[EXERCISE REQUIREMENTS] When you reach the line containing "- A Python [str]", stop after it; until then, copy each line of the listing exactly, starting with the first.

BEGIN DATASET

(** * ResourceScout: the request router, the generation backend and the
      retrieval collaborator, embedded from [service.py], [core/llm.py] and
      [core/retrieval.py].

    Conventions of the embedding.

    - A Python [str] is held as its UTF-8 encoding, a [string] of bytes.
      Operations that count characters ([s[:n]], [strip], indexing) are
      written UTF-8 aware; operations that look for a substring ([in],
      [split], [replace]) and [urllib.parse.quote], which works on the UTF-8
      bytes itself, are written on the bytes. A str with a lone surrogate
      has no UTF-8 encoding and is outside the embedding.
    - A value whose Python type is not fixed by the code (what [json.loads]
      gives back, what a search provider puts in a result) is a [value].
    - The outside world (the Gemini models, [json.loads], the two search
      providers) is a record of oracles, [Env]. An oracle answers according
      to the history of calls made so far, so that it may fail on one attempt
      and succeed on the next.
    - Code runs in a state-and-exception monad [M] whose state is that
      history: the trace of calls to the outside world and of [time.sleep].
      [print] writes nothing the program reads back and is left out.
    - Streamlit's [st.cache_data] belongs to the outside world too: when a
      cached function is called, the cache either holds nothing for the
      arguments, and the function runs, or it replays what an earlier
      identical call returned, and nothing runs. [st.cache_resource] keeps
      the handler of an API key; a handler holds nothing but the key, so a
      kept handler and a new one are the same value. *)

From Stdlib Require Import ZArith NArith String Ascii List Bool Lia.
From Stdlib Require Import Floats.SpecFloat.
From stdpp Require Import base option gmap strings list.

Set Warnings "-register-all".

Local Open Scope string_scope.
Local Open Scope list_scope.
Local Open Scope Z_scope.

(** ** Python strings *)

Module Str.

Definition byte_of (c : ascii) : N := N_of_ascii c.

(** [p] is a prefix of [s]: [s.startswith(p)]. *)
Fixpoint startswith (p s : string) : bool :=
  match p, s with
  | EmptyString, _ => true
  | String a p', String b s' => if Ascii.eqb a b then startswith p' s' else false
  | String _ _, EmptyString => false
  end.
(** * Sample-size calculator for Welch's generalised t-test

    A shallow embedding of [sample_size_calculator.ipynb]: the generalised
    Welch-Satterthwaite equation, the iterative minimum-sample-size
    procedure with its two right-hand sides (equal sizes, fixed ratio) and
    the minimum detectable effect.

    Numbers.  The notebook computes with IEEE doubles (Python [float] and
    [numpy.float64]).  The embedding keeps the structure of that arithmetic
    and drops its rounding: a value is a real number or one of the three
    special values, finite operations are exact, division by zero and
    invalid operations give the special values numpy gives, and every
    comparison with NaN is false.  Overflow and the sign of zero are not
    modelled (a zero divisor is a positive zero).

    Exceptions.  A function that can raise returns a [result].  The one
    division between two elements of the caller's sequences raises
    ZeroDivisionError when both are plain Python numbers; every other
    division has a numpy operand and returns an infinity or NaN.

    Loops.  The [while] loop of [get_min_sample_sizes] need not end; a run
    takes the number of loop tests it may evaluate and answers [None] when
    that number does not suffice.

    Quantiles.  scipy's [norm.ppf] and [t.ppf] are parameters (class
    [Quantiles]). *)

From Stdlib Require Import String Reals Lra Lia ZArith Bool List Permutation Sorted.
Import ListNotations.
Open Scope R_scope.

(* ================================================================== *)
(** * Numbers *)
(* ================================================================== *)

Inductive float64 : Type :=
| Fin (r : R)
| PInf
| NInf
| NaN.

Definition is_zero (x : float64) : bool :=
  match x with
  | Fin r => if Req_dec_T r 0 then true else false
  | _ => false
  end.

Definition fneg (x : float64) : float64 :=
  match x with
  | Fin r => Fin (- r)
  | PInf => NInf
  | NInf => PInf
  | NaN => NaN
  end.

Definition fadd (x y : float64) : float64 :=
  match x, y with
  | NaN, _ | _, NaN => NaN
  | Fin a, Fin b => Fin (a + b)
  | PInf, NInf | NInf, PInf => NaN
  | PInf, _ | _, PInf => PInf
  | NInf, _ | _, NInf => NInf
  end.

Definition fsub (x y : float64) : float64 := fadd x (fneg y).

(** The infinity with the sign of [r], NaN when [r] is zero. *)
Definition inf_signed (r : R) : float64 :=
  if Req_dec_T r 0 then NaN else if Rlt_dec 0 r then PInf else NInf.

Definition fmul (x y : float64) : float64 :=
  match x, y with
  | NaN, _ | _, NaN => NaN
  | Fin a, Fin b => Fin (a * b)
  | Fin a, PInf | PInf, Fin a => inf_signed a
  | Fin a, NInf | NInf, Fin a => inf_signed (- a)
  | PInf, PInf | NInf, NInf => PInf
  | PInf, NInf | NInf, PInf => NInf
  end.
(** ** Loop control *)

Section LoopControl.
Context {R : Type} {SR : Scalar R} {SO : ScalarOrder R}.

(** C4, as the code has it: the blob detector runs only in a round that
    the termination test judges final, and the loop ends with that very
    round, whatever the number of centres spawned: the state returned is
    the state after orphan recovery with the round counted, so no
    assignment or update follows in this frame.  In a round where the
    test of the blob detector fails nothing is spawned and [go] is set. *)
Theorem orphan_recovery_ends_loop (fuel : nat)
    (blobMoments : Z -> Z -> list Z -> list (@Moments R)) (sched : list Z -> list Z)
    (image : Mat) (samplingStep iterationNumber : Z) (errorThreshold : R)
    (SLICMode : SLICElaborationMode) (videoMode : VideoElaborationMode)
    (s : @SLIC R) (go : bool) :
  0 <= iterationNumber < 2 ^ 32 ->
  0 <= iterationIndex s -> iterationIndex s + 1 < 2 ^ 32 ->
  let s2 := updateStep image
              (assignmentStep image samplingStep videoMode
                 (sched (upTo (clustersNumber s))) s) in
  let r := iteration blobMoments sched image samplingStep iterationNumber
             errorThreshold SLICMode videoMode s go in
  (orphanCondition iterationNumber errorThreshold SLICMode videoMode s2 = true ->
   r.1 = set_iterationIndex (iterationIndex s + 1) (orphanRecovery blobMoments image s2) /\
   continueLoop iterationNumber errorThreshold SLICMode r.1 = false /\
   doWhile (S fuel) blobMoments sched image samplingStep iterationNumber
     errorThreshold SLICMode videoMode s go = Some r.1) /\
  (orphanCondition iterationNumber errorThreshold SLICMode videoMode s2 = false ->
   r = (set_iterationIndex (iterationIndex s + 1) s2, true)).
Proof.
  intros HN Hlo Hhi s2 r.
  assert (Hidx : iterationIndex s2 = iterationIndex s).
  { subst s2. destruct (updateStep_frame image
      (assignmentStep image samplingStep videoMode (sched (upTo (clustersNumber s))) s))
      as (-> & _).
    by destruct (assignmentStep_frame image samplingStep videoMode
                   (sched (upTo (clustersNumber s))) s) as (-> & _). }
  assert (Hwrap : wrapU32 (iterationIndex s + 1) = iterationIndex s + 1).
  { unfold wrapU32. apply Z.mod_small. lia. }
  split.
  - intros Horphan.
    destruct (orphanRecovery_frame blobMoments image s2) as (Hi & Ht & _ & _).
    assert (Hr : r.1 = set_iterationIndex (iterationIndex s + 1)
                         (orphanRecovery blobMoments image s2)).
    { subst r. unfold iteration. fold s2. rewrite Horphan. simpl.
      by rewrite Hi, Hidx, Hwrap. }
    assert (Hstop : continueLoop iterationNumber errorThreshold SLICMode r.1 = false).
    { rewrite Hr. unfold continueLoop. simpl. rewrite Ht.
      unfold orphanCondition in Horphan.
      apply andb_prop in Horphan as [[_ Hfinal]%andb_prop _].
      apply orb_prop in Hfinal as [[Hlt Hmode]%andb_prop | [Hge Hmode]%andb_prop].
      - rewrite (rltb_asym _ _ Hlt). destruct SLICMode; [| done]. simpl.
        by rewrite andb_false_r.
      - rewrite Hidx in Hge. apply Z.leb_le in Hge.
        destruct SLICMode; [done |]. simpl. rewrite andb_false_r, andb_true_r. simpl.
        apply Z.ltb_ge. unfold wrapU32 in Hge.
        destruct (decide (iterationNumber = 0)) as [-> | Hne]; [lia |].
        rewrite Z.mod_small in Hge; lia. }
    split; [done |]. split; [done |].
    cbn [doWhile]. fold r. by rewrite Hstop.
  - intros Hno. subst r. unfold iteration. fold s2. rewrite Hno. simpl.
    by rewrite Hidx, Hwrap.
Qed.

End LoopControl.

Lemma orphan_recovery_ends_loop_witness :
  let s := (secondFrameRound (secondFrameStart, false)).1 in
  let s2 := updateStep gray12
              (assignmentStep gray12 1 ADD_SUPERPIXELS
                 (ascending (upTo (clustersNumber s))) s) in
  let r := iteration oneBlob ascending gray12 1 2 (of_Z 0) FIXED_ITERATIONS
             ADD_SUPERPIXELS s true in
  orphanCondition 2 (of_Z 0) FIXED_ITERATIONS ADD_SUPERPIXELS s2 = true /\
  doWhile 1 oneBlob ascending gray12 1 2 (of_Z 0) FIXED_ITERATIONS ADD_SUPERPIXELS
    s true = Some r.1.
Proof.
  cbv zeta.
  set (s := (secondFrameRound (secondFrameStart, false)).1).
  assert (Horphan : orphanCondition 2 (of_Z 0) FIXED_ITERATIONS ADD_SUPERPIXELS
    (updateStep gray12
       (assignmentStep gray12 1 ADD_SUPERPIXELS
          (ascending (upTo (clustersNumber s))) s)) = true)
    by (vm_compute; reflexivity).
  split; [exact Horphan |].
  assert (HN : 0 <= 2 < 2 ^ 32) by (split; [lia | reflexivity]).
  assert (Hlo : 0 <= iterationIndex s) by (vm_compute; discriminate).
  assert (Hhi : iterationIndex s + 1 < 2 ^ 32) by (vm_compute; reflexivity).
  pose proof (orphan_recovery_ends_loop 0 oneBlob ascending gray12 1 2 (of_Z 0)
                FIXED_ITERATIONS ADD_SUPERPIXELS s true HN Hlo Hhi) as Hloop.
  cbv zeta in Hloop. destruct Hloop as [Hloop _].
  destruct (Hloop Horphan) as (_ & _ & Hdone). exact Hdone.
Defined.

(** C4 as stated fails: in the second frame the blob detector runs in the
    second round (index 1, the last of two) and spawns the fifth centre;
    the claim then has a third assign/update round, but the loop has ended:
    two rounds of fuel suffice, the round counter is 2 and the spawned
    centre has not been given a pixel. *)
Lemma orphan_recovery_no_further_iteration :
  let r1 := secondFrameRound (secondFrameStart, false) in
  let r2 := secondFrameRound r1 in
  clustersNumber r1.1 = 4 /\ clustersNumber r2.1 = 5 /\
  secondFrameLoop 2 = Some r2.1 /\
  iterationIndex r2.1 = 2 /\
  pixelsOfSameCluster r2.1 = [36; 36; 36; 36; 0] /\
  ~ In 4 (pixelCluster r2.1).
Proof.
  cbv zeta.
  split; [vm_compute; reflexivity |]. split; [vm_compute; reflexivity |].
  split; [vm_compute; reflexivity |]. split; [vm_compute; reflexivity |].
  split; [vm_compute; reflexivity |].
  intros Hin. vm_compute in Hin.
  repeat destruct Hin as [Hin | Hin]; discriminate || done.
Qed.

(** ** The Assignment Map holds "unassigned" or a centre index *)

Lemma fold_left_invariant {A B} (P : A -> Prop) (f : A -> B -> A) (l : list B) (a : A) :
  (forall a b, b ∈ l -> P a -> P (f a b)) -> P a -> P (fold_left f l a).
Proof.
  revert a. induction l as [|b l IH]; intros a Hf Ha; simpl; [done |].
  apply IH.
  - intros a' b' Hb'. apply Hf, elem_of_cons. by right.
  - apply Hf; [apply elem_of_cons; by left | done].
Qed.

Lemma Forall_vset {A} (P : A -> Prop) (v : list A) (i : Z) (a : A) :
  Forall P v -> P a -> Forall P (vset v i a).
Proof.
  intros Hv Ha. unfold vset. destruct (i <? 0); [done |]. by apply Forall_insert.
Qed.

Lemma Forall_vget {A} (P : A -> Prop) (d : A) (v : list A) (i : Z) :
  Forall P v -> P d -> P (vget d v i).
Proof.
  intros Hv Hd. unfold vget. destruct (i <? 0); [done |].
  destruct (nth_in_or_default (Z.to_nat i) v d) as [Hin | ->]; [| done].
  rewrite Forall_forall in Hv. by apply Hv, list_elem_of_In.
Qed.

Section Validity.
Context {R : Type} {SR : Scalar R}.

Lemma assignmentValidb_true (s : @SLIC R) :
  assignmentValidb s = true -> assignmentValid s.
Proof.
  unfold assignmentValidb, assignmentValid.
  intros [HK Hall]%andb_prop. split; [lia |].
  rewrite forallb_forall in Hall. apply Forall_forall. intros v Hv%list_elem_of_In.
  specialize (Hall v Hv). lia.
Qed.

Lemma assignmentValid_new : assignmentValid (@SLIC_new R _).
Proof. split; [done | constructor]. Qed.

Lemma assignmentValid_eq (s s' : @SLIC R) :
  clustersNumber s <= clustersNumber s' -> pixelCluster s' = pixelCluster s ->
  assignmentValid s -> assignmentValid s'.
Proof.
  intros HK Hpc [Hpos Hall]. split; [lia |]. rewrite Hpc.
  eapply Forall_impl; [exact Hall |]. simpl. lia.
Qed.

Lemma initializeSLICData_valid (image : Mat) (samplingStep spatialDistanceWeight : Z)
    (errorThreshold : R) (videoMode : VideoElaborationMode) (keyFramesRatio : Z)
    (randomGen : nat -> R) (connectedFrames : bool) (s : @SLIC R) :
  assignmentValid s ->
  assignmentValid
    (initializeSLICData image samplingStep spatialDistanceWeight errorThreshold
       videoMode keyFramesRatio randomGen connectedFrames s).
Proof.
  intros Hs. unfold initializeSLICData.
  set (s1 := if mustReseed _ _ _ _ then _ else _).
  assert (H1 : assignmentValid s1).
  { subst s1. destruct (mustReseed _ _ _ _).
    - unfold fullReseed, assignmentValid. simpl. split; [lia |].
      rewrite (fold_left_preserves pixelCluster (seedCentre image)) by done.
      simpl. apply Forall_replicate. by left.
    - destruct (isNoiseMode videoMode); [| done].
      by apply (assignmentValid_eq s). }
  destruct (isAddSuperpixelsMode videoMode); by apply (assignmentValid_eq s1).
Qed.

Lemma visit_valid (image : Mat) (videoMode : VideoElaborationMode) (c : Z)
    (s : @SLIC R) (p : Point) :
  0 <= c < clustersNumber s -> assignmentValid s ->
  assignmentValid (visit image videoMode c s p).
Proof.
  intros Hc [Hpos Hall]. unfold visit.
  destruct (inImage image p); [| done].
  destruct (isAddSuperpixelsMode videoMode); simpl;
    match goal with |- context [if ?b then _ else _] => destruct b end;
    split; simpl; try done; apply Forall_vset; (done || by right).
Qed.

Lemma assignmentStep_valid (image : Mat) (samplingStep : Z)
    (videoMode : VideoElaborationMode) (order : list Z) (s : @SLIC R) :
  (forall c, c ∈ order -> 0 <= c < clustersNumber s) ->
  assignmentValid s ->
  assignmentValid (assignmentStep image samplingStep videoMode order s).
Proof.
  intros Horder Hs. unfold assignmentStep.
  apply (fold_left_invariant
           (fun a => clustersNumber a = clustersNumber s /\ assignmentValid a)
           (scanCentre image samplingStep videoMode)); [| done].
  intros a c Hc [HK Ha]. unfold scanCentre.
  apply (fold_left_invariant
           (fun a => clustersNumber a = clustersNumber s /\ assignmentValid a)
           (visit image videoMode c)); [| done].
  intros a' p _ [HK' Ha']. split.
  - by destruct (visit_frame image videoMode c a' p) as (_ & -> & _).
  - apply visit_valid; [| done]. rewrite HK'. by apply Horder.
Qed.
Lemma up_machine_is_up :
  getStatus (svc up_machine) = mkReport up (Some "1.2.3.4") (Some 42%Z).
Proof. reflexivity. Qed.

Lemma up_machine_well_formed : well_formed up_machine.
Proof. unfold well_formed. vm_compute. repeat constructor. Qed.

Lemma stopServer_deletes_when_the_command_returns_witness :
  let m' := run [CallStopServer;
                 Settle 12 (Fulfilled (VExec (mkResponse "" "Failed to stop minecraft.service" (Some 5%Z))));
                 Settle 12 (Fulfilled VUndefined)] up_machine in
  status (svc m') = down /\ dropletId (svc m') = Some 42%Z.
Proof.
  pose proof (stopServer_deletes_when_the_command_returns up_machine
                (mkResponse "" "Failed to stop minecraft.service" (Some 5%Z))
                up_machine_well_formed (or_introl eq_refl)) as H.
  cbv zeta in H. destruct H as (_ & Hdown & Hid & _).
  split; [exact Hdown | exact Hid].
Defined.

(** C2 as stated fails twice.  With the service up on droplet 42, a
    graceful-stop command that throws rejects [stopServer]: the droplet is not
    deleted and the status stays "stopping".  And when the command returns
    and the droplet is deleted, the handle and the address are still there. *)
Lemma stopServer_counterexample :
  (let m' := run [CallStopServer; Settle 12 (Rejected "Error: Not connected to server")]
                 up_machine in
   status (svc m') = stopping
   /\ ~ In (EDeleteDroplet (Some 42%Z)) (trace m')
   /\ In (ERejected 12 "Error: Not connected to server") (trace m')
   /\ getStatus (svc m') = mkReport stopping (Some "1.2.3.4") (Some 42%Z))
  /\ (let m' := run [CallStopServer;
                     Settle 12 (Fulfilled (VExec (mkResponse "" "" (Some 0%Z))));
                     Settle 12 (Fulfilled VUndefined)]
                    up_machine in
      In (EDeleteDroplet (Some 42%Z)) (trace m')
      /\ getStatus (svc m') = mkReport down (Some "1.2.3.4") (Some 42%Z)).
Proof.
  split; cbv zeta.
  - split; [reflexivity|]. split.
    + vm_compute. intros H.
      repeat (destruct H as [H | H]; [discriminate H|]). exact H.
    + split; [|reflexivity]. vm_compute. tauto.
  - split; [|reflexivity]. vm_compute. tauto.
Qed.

END DATASET

[SOLUTION]
(** * ResourceScout: the request router, the generation backend and the
      retrieval collaborator, embedded from [service.py], [core/llm.py] and
      [core/retrieval.py].

    Conventions of the embedding.

    - A Python [str] is held as its UTF-8 encoding, a [string] of bytes.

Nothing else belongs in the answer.